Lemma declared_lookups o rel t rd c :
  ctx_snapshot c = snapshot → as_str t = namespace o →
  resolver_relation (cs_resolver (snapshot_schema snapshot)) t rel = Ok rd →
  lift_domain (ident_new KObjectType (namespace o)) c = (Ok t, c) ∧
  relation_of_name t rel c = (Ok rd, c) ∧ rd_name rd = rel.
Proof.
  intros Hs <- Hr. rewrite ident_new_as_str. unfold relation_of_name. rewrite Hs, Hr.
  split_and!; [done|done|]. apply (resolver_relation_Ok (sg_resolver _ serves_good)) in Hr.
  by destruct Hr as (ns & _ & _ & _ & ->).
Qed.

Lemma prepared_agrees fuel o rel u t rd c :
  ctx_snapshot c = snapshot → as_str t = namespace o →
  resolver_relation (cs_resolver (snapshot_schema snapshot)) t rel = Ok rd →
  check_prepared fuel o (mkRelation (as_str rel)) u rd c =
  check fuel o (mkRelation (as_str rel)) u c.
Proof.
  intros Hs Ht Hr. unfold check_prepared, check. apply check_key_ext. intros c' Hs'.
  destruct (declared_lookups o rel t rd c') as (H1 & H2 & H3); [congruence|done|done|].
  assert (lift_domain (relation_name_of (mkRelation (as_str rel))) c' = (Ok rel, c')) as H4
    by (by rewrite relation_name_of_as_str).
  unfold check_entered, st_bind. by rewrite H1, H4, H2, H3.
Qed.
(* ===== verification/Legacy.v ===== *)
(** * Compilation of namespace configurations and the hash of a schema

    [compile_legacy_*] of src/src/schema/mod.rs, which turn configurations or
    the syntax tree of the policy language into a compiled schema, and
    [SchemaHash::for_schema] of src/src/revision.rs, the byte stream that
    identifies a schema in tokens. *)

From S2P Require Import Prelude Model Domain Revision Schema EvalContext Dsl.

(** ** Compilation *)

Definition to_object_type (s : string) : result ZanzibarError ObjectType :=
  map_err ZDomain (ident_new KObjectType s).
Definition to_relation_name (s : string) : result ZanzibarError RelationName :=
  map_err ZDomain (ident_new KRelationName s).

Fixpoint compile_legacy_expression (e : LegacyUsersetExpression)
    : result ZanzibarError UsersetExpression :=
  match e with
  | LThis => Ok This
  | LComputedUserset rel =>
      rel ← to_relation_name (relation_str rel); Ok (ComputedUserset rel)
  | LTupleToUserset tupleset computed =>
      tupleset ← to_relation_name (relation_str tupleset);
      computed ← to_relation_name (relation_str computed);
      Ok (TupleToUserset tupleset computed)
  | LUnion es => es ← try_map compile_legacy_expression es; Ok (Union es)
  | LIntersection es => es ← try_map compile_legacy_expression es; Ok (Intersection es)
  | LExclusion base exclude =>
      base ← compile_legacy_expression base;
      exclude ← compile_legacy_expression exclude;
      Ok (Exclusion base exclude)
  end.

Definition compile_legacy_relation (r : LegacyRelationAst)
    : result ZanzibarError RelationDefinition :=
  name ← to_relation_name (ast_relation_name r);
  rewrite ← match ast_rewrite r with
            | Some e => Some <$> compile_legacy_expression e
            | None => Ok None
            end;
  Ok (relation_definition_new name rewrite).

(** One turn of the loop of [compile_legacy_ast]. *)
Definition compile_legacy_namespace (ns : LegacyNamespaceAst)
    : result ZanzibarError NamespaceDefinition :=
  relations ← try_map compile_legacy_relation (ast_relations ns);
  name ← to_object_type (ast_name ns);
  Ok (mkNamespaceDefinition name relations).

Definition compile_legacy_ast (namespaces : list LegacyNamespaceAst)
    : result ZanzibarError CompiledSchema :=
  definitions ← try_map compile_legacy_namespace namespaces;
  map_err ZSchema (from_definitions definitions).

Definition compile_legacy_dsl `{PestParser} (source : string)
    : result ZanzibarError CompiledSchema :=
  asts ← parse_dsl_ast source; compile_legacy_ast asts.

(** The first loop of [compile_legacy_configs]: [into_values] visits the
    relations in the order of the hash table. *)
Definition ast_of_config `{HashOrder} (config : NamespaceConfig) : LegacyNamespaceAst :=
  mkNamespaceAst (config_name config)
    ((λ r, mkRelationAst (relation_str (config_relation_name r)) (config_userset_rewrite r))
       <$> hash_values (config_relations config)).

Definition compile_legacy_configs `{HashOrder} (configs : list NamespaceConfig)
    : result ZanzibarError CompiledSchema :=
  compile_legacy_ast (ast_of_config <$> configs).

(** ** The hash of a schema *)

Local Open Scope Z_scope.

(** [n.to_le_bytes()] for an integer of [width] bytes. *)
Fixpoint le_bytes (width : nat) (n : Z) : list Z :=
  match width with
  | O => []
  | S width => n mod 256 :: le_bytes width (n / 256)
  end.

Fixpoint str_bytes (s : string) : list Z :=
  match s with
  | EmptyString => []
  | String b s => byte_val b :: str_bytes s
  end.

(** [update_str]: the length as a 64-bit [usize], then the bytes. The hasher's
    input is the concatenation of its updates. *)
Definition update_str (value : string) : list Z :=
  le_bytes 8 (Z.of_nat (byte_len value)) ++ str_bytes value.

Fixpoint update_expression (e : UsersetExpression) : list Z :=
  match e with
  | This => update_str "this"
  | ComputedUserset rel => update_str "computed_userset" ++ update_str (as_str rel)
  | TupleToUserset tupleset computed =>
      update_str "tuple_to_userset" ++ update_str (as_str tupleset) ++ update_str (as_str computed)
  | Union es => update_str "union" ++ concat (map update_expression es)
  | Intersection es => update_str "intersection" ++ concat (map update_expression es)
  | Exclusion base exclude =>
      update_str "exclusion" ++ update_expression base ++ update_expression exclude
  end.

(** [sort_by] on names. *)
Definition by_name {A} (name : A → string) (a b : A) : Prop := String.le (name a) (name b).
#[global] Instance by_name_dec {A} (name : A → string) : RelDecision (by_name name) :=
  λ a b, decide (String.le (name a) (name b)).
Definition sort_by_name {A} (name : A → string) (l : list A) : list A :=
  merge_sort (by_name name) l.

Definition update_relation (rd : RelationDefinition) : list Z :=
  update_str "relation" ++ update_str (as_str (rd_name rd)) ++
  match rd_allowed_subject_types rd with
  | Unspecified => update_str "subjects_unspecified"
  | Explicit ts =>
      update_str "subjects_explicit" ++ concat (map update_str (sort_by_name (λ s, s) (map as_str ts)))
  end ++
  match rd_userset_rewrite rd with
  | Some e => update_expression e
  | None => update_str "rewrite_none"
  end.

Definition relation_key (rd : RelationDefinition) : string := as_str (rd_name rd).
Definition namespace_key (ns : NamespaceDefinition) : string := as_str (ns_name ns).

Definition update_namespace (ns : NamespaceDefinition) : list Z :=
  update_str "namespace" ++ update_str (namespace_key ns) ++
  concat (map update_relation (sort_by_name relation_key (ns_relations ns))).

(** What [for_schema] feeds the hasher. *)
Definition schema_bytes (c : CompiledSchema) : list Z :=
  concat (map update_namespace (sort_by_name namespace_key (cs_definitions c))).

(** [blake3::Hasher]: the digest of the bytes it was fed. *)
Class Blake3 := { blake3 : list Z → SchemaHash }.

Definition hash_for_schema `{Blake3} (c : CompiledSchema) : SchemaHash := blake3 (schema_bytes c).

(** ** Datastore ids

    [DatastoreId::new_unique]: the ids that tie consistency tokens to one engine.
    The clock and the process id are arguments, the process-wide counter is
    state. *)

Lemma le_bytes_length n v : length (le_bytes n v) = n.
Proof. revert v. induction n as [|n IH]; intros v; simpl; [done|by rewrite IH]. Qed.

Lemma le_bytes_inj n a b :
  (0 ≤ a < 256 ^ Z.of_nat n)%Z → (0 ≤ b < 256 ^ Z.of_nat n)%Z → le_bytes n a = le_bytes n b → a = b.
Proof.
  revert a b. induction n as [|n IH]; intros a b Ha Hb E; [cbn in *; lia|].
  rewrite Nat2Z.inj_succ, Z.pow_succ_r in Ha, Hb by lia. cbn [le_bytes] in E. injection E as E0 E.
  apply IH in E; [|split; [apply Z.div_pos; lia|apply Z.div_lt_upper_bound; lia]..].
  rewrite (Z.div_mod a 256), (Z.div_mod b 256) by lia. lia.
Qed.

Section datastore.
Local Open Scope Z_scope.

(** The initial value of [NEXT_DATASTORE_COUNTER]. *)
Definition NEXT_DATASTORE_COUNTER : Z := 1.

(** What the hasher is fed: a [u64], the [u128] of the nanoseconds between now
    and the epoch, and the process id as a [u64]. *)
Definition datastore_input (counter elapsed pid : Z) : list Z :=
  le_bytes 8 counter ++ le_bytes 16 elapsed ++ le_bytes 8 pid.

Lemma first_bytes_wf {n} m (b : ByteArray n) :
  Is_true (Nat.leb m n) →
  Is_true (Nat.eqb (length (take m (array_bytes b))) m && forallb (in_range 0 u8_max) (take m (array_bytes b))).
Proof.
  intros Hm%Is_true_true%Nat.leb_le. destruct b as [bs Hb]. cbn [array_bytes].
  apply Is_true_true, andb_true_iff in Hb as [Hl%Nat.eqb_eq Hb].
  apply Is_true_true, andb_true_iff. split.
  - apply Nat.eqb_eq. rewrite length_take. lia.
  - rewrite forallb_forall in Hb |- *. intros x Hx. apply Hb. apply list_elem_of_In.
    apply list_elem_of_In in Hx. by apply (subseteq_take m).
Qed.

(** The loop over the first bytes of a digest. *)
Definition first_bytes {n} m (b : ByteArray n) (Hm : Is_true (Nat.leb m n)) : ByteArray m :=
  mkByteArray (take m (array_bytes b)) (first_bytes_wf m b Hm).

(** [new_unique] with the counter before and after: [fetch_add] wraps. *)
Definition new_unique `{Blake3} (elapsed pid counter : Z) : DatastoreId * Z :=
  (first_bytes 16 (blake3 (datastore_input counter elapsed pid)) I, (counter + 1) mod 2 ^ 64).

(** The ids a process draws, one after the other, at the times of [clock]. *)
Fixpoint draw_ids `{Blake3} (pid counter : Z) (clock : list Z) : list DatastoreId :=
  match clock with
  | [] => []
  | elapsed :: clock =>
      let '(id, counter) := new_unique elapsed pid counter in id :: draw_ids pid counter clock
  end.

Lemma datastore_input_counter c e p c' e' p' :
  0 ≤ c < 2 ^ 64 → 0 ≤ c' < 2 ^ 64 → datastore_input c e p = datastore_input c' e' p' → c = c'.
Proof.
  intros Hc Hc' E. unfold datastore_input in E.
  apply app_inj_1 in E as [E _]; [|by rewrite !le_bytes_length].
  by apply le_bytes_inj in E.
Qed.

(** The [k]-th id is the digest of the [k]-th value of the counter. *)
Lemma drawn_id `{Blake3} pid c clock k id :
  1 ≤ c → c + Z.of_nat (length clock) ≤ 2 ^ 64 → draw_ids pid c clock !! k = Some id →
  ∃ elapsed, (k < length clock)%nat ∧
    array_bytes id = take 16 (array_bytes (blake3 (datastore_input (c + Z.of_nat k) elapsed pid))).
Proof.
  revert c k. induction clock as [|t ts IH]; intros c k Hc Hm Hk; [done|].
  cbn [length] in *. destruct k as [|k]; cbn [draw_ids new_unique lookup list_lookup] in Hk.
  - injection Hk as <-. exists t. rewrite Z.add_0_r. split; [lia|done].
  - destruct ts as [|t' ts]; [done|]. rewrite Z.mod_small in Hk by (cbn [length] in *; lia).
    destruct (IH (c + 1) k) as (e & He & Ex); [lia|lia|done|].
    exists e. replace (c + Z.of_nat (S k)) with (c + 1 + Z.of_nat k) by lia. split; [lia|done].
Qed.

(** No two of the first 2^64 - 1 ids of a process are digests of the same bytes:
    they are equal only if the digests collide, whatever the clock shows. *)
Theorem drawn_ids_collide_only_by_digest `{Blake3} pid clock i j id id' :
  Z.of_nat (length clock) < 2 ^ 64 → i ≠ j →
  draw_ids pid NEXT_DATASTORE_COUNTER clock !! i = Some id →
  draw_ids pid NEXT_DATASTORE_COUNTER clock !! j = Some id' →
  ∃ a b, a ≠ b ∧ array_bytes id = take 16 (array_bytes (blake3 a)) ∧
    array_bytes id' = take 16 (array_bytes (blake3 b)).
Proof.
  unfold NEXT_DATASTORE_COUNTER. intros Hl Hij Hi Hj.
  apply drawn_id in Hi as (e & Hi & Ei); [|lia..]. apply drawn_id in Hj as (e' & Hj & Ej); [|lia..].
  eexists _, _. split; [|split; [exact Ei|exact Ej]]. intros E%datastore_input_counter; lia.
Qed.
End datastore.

*-*-*

WORK TASK -
The lines above that hold the word "tokens" should be found and copied out.

OUTPUT FOR THIS TASK -
    identifies a schema in tokens. *)
    [DatastoreId::new_unique]: the ids that tie consistency tokens to one engine.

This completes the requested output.